「しんぶん赤旗」2023/10/6

広島にも長崎にも「黒い雨」 池の水 灰よけて飲み
山下まさよさん(82)

 長崎には原爆被害に遭っていても、国が定めた被爆地域外にいたとして被爆者と認められない「被爆体験者」がいます。

 「原爆の被害はもう私たちだけでいいですよ。戦争は二度とやったらダメ」と声をつまらせ訴える被爆体験者の山下まさよさん(82) 

 1945年8月9日、山下さん(4)は爆心地から約11キロに位置する戸石村(現長崎市戸石町)に家族で住んでいました。
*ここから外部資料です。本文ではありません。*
(** * The handler test server ([graphql/handler/testserver/testserver.go])

    A shallow embedding of [New], [NewError] and the [TestServer] methods.

    The Go code builds closures over mutable locals ([ran],
    [initialResponse]) that block in a [select] over three channels.  The
    embedding is in two layers:

    - the closures are defunctionalised: a [ResponseHandler] value names the
      closure and carries the current value of its captured locals;
      [invoke] runs one call of the closure, given the [select] case that
      fired;
    - the channels, the blocked senders of [SendNextSubscriptionMessage] /
      [SendCompleteSubscriptionMessage], the context's cancellation and the
      timers are a labelled transition system ([step]) over [Sys]. *)

From Stdlib Require Import String Ascii List Bool Arith ZArith Lia.
Import ListNotations.
Open Scope string_scope.

(** ** Byte strings of the source *)

Definition dquote : string := String (ascii_of_nat 34) EmptyString.

(** [[]byte(`{"name":null}`)] *)
Definition data_name_null : string :=
  "{" ++ dquote ++ "name" ++ dquote ++ ":null}".

(** [[]byte(`{"name":"test"}`)] *)
Definition data_name_test : string :=
  "{" ++ dquote ++ "name" ++ dquote ++ ":" ++ dquote ++ "test" ++ dquote ++ "}".

(** [[]byte(`null`)] *)
Definition data_null : string := "null".

(** ** [strings.HasPrefix] and [strings.Contains] *)

Fixpoint HasPrefix (s prefix : string) : bool :=
  match prefix, s with
  | EmptyString, _ => true
  | String a prefix', String b s' => Ascii.eqb a b && HasPrefix s' prefix'
  | String _ _, EmptyString => false
  end.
 軍が原爆の威力を図るために投下した落下傘(ラジオゾンデ)が西から東に二つ流れ、近所のおじさんが「なんやろか」と話していました。

 5歳上の兄と1歳の妹と海で磯遊びをしていた時、突然ピカッと光り、ドーンと大きな音がしてびっくりして家に帰ると、家の障子も戸も外れていました。

 防空壕(ごう)に早く逃げるよう促され、防空壕に入りますが、じっとしていられるはずもなく、出たり入ったりして、おとなからしかられました。
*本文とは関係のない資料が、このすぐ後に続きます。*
Definition setError (m : string) (st : State) : State :=
  mkState (url st) (sourceLang st) (targetLang st) (speaker st) (loading st) m.
Definition setLoading (l : bool) (st : State) : State :=
  mkState (url st) (sourceLang st) (targetLang st) (speaker st) l (error st).

(** The object passed to [submitDub]. *)
Definition params (st : State) : DubParams.t :=
  DubParams.mk (or_undefined (url st)) None (sourceLang st) (targetLang st)
               (or_undefined (speaker st)) None.

(** Each call of [onJobStarted], by its argument ([None]: [undefined]). *)
Definition Calls := list (option json).

(** [handleSubmit]: the form's next state and the calls it made to
    [onJobStarted]. *)
Definition handleSubmit (server : Server) (st : State) (b : Browser)
  : Browser * (State * Calls) :=
  let st1 := setLoading true (setError "" st) in
  let attempt := res <- submitDub server (params st) ;; lift (get_prop res "job_id") in
  match attempt b with
  | (b', Returned job_id) => (b', (setLoading false st1, [job_id]))
  | (b', Threw err) => (b', (setLoading false (setError (exn_message err) st1), []))
  end.

(** The submit button's [disabled] attribute. *)
Definition disabled (st : State) : bool := loading st || negb (truthy_string (url st)).

End DubForm.

(** ** [components/StoryForm.tsx] *)

Module StoryForm.
Import Auth Api.

Inductive Mode := theme_mode | text_mode.

Record State := mkState {
  mode : Mode;
  theme : string;
  keyword : string;
  text : string;
  targetLang : string;
  speaker : string;
  mood : string;
  loading : bool;
  error : string
}.

Definition initial : State :=
  mkState theme_mode "aesop" "" "" "hi-IN" "" "default" false "".

Definition setError (m : string) (st : State) : State :=
  mkState (mode st) (theme st) (keyword st) (text st) (targetLang st)
          (speaker st) (mood st) (loading st) m.
Definition setLoading (l : bool) (st : State) : State :=
  mkState (mode st) (theme st) (keyword st) (text st) (targetLang st)
          (speaker st) (mood st) l (error st).

(** The object passed to [submitStory]. *)
Definition params (st : State) : StoryParams.t :=
  StoryParams.mk
    (match mode st with text_mode => Some (text st) | theme_mode => None end)
    (match mode st with theme_mode => Some (theme st) | text_mode => None end)
    (match mode st with
     | theme_mode => if truthy_string (keyword st) then Some (keyword st) else None
     | text_mode => None
     end)
    (targetLang st)
    (or_undefined (speaker st))
    (Some (mood st))
    (Some true)
    None.

Definition handleSubmit (server : Server) (st : State) (b : Browser)
  : Browser * (State * DubForm.Calls) :=
  let st1 := setLoading true (setError "" st) in
  let attempt := res <- submitStory server (params st) ;; lift (get_prop res "job_id") in
  match attempt b with
  | (b', Returned job_id) => (b', (setLoading false st1, [job_id]))
  | (b', Threw err) => (b', (setLoading false (setError (exn_message err) st1), []))
  end.

Definition isValid (st : State) : bool :=
  match mode st with
  | text_mode => (0 <? String.length (trim (text st)))%nat
  | theme_mode => true
  end.

Definition disabled (st : State) : bool := loading st || negb (isValid st).

End StoryForm.

(** ** [components/DownloadButton.tsx] *)

Module DownloadButton.

(** The [href] of the link the component renders. *)
Definition href (jobId : string) (b : Auth.Browser) : string :=
  Api.getDownloadUrl jobId b.

End DownloadButton.

(** ** [page.tsx] *)

Module Page.
Import Auth.

Record Config := mkConfig {
  languages : list (string * string);
  speakers : list string;
  themes : list string;
  moods : list string
}.

Inductive JobStatus := running | completed | failed.

#[global] Instance JobStatus_eq_dec : EqDecision JobStatus.
Proof. solve_decision. Defined.

Definition of_outcome (o : JobProgress.Outcome) : JobStatus :=
  match o with
  | JobProgress.completed => completed
  | JobProgress.failed => failed
  end.

Record State := mkState {
  config : option Config;
  jobId : option string;
  jobDone : bool;
  jobStatus : JobStatus;
  authChecked : bool
}.

Definition initial : State := mkState None None false running false.

Definition setConfig (c : Config) (st : State) : State :=
  mkState (Some c) (jobId st) (jobDone st) (jobStatus st) (authChecked st).
Definition setJobId (id : option string) (st : State) : State :=
  mkState (config st) id (jobDone st) (jobStatus st) (authChecked st).
Definition setJobDone (d : bool) (st : State) : State :=
  mkState (config st) (jobId st) d (jobStatus st) (authChecked st).
Definition setJobStatus (s : JobStatus) (st : State) : State :=
  mkState (config st) (jobId st) (jobDone st) s (authChecked st).
Definition setAuthChecked (a : bool) (st : State) : State :=
  mkState (config st) (jobId st) (jobDone st) (jobStatus st) a.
 19歳の姉は畑にイモを採りに行っていて、爆風で吹き飛ばされ、泣いて帰ってきました。

 みるみるうちに空が暗くなり、空は灰やごみ、ちりで覆われ、太陽が赤く見えました。

 畑は真っ白い粉、焼けた紙切れで覆われ、そこに雨が降り始めると、真っ黒に変わりました。その日じゅう暗く、明るくならないまま夜を迎えました。

 近所の大きな池に、水をくみにいって、灰やごみをひしゃくでよけて、飲んだり、煮炊きに使いました。

 父親は、消防団に招集され、長崎市内に救護に行きました。真っ黒になって帰ってきた父。残留放射線をまとっているとは思うはずもなく、うれしくてしがみつきました。

 原爆投下から2日目、父親は市内の学校に行っていた兄を捜しに行きましたが見つからず。その後兄は、自力で戻ってきました。

分断行政に怒り

 山下さんは、よく歯茎から血がでたり、できものができました。母親は心臓が悪くなり、いとこは肝臓がんで亡くなりました。親戚の中には白血病で亡くなった人もいます。

 現在、山下さんは狭心症と動脈瘤(りゅう)があり、ステントを2本入れています。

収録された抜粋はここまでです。